**What to do**. Which lines of the entries contain the word "database"? Please list them.

**Input data**.
(* ===== verification/Width.v ===== *)
(** The width of the integer columns.  Every [INSERT] and [UPDATE] of the
    routes binds the integers that come from the request, and [sqlite3]
    raises [OverflowError] for one outside the 64-bit range
    ([Store.bind_ints], [Store.commit_ok]); the handler then answers 500
    and rolls back.  So in every database the application reaches each
    such column holds a 64-bit integer ([db_ints]), and with the row
    invariant of [Gamification] no level exceeds
    [int64_max / 100 + 1]: the bound [Server.registered_user_reaches_level]
    shows every user can reach. *)

From Stdlib Require Import String ZArith Lia Bool List.
From S2P Require Import Prelude PyRuntime Models Store Planner Gamification Subjects Sessions Analytics Moods OtherRoutes Auth Server.
Import ListNotations.
Local Open Scope Z_scope.

(** ** The invariant *)

Definition ints_ok (zs : list Z) : Prop := forallb in_int64 zs = true.

(** The integer columns of a gamification row that requests change. *)
Definition gamification_ints (g : Gamification.t) : list Z :=
  [Gamification.xp g; Gamification.level g; Gamification.streak g; Gamification.total_minutes_studied g].

Record db_ints (d : db) : Prop := {
  gamification_ints_ok : Forall (fun g => ints_ok (gamification_ints g)) (gamifications d);
  subject_ints_ok : Forall (fun s => ints_ok (subject_ints s)) (subjects d);
  session_ints_ok : Forall (fun s => ints_ok (session_ints s)) (study_sessions d);
  reflection_ints_ok : Forall (fun r => ints_ok (reflection_ints r)) (reflections d);
  mood_ints_ok : Forall (fun m => ints_ok (mood_ints m)) (study_moods d)
}.

Lemma empty_ints : db_ints empty_db.
Proof. repeat constructor. Qed.

(** ** Writes *)

Lemma Forall_map_if {A} (P : A -> Prop) (c : A -> bool) x l :
  Forall P l -> P x -> Forall P (map (fun r => if c r then x else r) l).
Proof. intros Hl Hx. apply Forall_map. eapply Forall_impl; [|exact Hl]. intros r Hr. now destruct (c r). Qed.

Lemma Forall_snoc {A} (P : A -> Prop) l x : Forall P l -> P x -> Forall P (l ++ [x]).
Proof. intros Hl Hx. apply Forall_app. auto. Qed.

(** A column kept from a 64-bit row, or bound by the [SET] clause. *)
Lemma keep_or_bound a b :
  in_int64 a = true -> forallb in_int64 (if Z.eqb a b then [] else [b]) = true -> in_int64 b = true.
Proof. destruct (Z.eqb_spec a b) as [<-|]; simpl; [auto|]. now rewrite andb_true_r. Qed.

Lemma changed_ints_ok g g' :
  ints_ok (gamification_ints g) -> forallb in_int64 (changed_ints g g') = true ->
  ints_ok (gamification_ints g').
Proof.
  unfold ints_ok, gamification_ints, changed_ints. simpl. rewrite !forallb_app, !andb_true_iff.
  intros (Hx & Hl & Hs & Ht & _) (Cx & Cl & Cs & Ct).
  now rewrite (keep_or_bound _ _ Hx Cx), (keep_or_bound _ _ Hl Cl), (keep_or_bound _ _ Hs Cs),
    (keep_or_bound _ _ Ht Ct).
Qed.

(** The flush of a row loaded from the table. *)
Lemma commit_row_ints d g g' now :
  db_ints d -> In g (gamifications d) -> commit_ok g g' = true -> db_ints (commit_row g g' now d).
Proof.
  intros [Hg Hs Hss Hr Hm] Hin Hc. unfold commit_row, commit_ok in *.
  destruct (row_unchanged g g'); [now constructor|]. simpl in Hc.
  constructor; try assumption. apply Forall_map_if; [exact Hg|].
  rewrite Forall_forall in Hg. destruct g'. exact (changed_ints_ok _ _ (Hg g Hin) Hc).
Qed.

Lemma insert_session_ints d s : db_ints d -> ints_ok (session_ints s) -> db_ints (insert_session s d).
Proof. intros [] Hs. constructor; try assumption. now apply Forall_snoc. Qed.

Lemma insert_reflection_ints d r :
  db_ints d -> ints_ok (reflection_ints r) -> db_ints (insert_reflection r d).
Proof. intros [] Hr. constructor; try assumption. now apply Forall_snoc. Qed.

Lemma insert_mood_ints d m : db_ints d -> ints_ok (mood_ints m) -> db_ints (insert_mood m d).
Proof. intros [] Hm. constructor; try assumption. now apply Forall_snoc. Qed.

Lemma insert_subject_ints d s : db_ints d -> ints_ok (subject_ints s) -> db_ints (insert_subject s d).
Proof. intros [] Hs. constructor; try assumption. now apply Forall_snoc. Qed.

Lemma save_subject_ints d s : db_ints d -> ints_ok (subject_ints s) -> db_ints (save_subject s d).
Proof. intros [] Hs. constructor; try assumption. now apply Forall_map_if. Qed.

Lemma delete_subject_row_ints d s : db_ints d -> db_ints (delete_subject_row s d).
Proof.
  intros [Hg Hs Hss Hr Hm]. constructor; try assumption. simpl.
  apply Forall_forall. intros r Hin. apply filter_In in Hin as [Hin _]. rewrite Forall_forall in Hs. auto.
Qed.

Lemma add_user_rows_ints d u id uid now :
  db_ints d -> db_ints (add_user_rows u (new_gamification id uid now) d).
Proof. intros []. constructor; try assumption. now apply Forall_snoc. Qed.

(** ** Each route keeps the invariant *)

Section Routes.
Context `{PasswordHasher} `{TokenIssuer} `{SqliteDriver} (isoformat : Z -> string)
  (fromisoformat : string -> option Z) (text_column : json -> pyres string)
  (py_str : json -> string) (clock : nat -> Z) (d : db).
Hypothesis Hd : db_ints d.

(** The flush of the user's row, after the run lemma of the route. *)
Ltac flush_row :=
  match goal with
  | Hg : gamification_of _ _ = Some ?g |- _ =>
      simpl; destruct (commit_ok _ _) eqn:Ec; simpl; [|exact Hd];
      apply commit_row_ints; [exact Hd | exact (gamification_of_In _ _ _ Hg) | exact Ec]
  end.

Lemma add_xp_ints identity data : db_ints (snd (run_handler (add_xp identity data) clock d)).
Proof.
  rewrite add_xp_run. destruct (user_by_email d identity) as [u|]; [|exact Hd].
  destruct (gamification_of d u) as [g|] eqn:Hg; [|exact Hd].
  destruct (bind _ _) as [x|e]; [flush_row | exact Hd].
Qed.

Lemma update_streak_ints identity : db_ints (snd (run_handler (update_streak py_str identity) clock d)).
Proof.
  rewrite update_streak_run. destruct (user_by_email d identity) as [u|]; [|exact Hd].
  destruct (gamification_of d u) as [g|] eqn:Hg; [|exact Hd].
  destruct (streak_next _ g); [flush_row | exact Hd].
Qed.

Lemma award_badge_ints identity data :
  db_ints (snd (run_handler (award_badge py_str identity data) clock d)).
Proof.
  rewrite award_badge_run. destruct (user_by_email d identity) as [u|]; [|exact Hd].
  destruct (gamification_of d u) as [g|] eqn:Hg; [|exact Hd].
  destruct (py_get data "badge_id") as [[b|]|e]; try exact Hd.
  destruct (truthy b); [flush_row | exact Hd].
Qed.

Lemma set_mode_ints identity data : db_ints (snd (run_handler (set_mode identity data) clock d)).
Proof.
  rewrite set_mode_run. destruct (user_by_email d identity) as [u|]; [|exact Hd].
  destruct (gamification_of d u) as [g|] eqn:Hg; [|exact Hd].
  destruct (py_get_default _ _ _) as [mode|e]; [|exact Hd].
  destruct (valid_mode mode); [flush_row | exact Hd].
Qed.

Lemma record_session_ints identity data :
  db_ints (snd (run_handler (record_session isoformat identity data) clock d)).
Proof.
  rewrite record_session_run. destruct (user_by_email d identity) as [u|]; [|exact Hd].
  destruct (session_fields data) as [[[sid dur] pc]|e]; [|exact Hd].
  destruct (gamification_of d u) as [g|] eqn:Hg; [|exact Hd].
  destruct (integer_column (value_or JNull sid)) as [sid'|e] eqn:Hsid; [|exact Hd]. cbv zeta.
  destruct (record_session_binds _ _) eqn:Eb; simpl; [|exact Hd].
  apply andb_true_iff in Eb as [Hs Hc]. unfold record_session_commit.
  apply insert_session_ints.
  2:{ unfold ints_ok, session_ints. rewrite forallb_app.
      apply andb_true_intro. split; [exact (integer_column_ints _ _ Hsid) | exact Hs]. }
  apply commit_row_ints; [exact Hd | exact (gamification_of_In _ _ _ Hg) | exact Hc].
Qed.

Lemma record_reflection_ints identity data :
  db_ints (snd (run_handler (record_reflection isoformat identity data) clock d)).
Proof.
  destruct (record_reflection_outcome isoformat clock d identity data) as [->|(r & -> & Hr)]; [exact Hd|].
  now apply insert_reflection_ints.
Qed.

Lemma record_mood_ints identity data : db_ints (snd (run_handler (record_mood identity data) clock d)).
Proof.
  destruct (record_mood_outcome clock d identity data) as [->|(m & -> & Hm)]; [exact Hd|].
  now apply insert_mood_ints.
Qed.

Lemma add_subject_ints identity data :
  db_ints (snd (run_handler (add_subject isoformat fromisoformat text_column identity data) clock d)).
Proof.
  destruct (add_subject_outcome isoformat fromisoformat text_column clock d identity data)
    as [->|(u & s & _ & -> & _ & _ & _ & _ & Hs)]; [exact Hd|].
  now apply insert_subject_ints.
Qed.

Lemma update_subject_ints identity sid data :
  db_ints (snd (run_handler (update_subject isoformat text_column identity sid data) clock d)).
Proof.
  destruct (update_subject_outcome isoformat text_column clock d identity sid data)
    as [->|(u & s & s' & _ & Hs & -> & _ & _ & Hs')]; [exact Hd|].
  apply save_subject_ints; [exact Hd|]. apply Hs'.
  apply subject_of_Some in Hs as [Hin _]. pose proof (subject_ints_ok d Hd) as Hall.
  rewrite Forall_forall in Hall. exact (Hall s Hin).
Qed.

Lemma delete_subject_ints identity sid :
  db_ints (snd (run_handler (delete_subject identity sid) clock d)).
Proof.
  destruct (delete_subject_outcome clock d identity sid) as [->|(u & s & _ & _ & ->)]; [exact Hd|].
  now apply delete_subject_row_ints.
Qed.

Lemma register_ints salt data :
  db_ints (snd (run_handler (register isoformat text_column salt data) clock d)).
Proof.
  rewrite register_run.
  destruct (all_present _ _) as [[|]|]; try exact Hd.
  destruct (pyres_bind _ text_column) as [email|]; [|exact Hd].
  destruct (user_by_email d email); [exact Hd|].
  destruct (register_row text_column data) as [[name pw]|]; [|exact Hd].
  now apply add_user_rows_ints.
Qed.
End Routes.

Section Step.
Context `{PasswordHasher} `{TokenIssuer} `{SqliteDriver} (isoformat : Z -> string)
  (fromisoformat : string -> option Z) (text_column : json -> pyres string)
  (py_str : json -> string) (date_key hour_key : Z -> string).

Lemma read_route_ints (h : M response) clock d :
  reads_only h -> db_ints d -> db_ints (snd (run_handler h clock d)).
Proof. intros Hh Hd. now rewrite run_handler_reads_only. Qed.

(** One request of any kind keeps the invariant. *)
Lemma handle_ints now q clock d :
  db_ints d ->
  db_ints (snd (run_handler (handle isoformat fromisoformat text_column py_str date_key hour_key now q) clock d)).
Proof.
  intros Hd. destruct q as [salt data | data | | token r]; cbn [handle].
  - now apply register_ints.
  - apply read_route_ints; [apply login_reads_only | exact Hd].
  - apply read_route_ints; [apply api_info_reads_only | exact Hd].
  - rewrite run_with_token. destruct (decode_token token now) as [reply|identity]; [exact Hd|].
    destruct r; cbn [route].
    + apply read_route_ints; [apply get_user_reads_only | exact Hd].
    + apply read_route_ints; [apply get_subjects_reads_only | exact Hd].
    + now apply add_subject_ints.
    + now apply update_subject_ints.
    + now apply delete_subject_ints.
    + apply read_route_ints; [apply get_gamification_reads_only | exact Hd].
    + now apply add_xp_ints.
    + now apply update_streak_ints.
    + now apply award_badge_ints.
    + now apply set_mode_ints.
    + apply read_route_ints; [apply get_sessions_reads_only | exact Hd].
    + now apply record_session_ints.
    + apply read_route_ints; [apply get_reflections_reads_only | exact Hd].
    + now apply record_reflection_ints.
    + apply read_route_ints; [apply get_analytics_summary_reads_only | exact Hd].
    + apply read_route_ints; [apply get_study_heatmap_reads_only | exact Hd].
    + now apply record_mood_ints.
    + apply read_route_ints; [apply get_moods_reads_only | exact Hd].
    + apply read_route_ints; [apply get_failure_analytics_reads_only | exact Hd].
    + apply read_route_ints; [apply generate_weekly_plan_reads_only | exact Hd].
    + apply read_route_ints; [apply get_sync_status_reads_only | exact Hd].
Qed.

(** A level computed from a 64-bit xp is at most [int64_max / 100 + 1]. *)
Lemma level_ok_bound g :
  level_ok g -> ints_ok (gamification_ints g) -> Gamification.level g <= int64_max / 100 + 1.
Proof.
  unfold level_ok, ints_ok, gamification_ints. cbn [forallb]. rewrite andb_true_iff. intros -> [Hx _].
  apply in_int64_spec in Hx. pose proof (Z.div_le_mono _ _ 100 ltac:(lia) (proj2 Hx)). lia.
Qed.
End Step.

Section Claims.
Context `{PasswordHasher} `{TokenIssuer} `{SqliteDriver} (isoformat : Z -> string)
  (fromisoformat : string -> option Z) (text_column : json -> pyres string)
  (py_str : json -> string) (date_key hour_key : Z -> string).

(** C18: In every database a sequence of requests produces from an empty
    one, every integer column a request fills is a 64-bit integer (xp,
    level, streak and total minutes of the gamification rows; chapters
    and counters of subjects; the integers of sessions, reflections and
    moods), and no level exceeds [int64_max / 100 + 1]. *)
Theorem reachable_ints_bounded d :
  reachable isoformat fromisoformat text_column py_str date_key hour_key d ->
  db_ints d /\ Forall (fun g => Gamification.level g <= int64_max / 100 + 1) (gamifications d).
Proof.
  intros Hr.
  assert (Hi : db_ints d) by (induction Hr; [exact empty_ints | now apply handle_ints]).
  split; [exact Hi|].
  pose proof (rows_ok d (reachable_inv isoformat fromisoformat text_column py_str date_key hour_key d Hr))
    as Hok.
  pose proof (gamification_ints_ok d Hi) as Hw. unfold db_inv in Hok. rewrite Forall_forall in *.
  intros g Hg. apply level_ok_bound; [apply (Hok g Hg) | apply (Hw g Hg)].
Qed.
End Claims.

**Answer to this task**.
    and rolls back.  So in every database the application reaches each
(** C18: In every database a sequence of requests produces from an empty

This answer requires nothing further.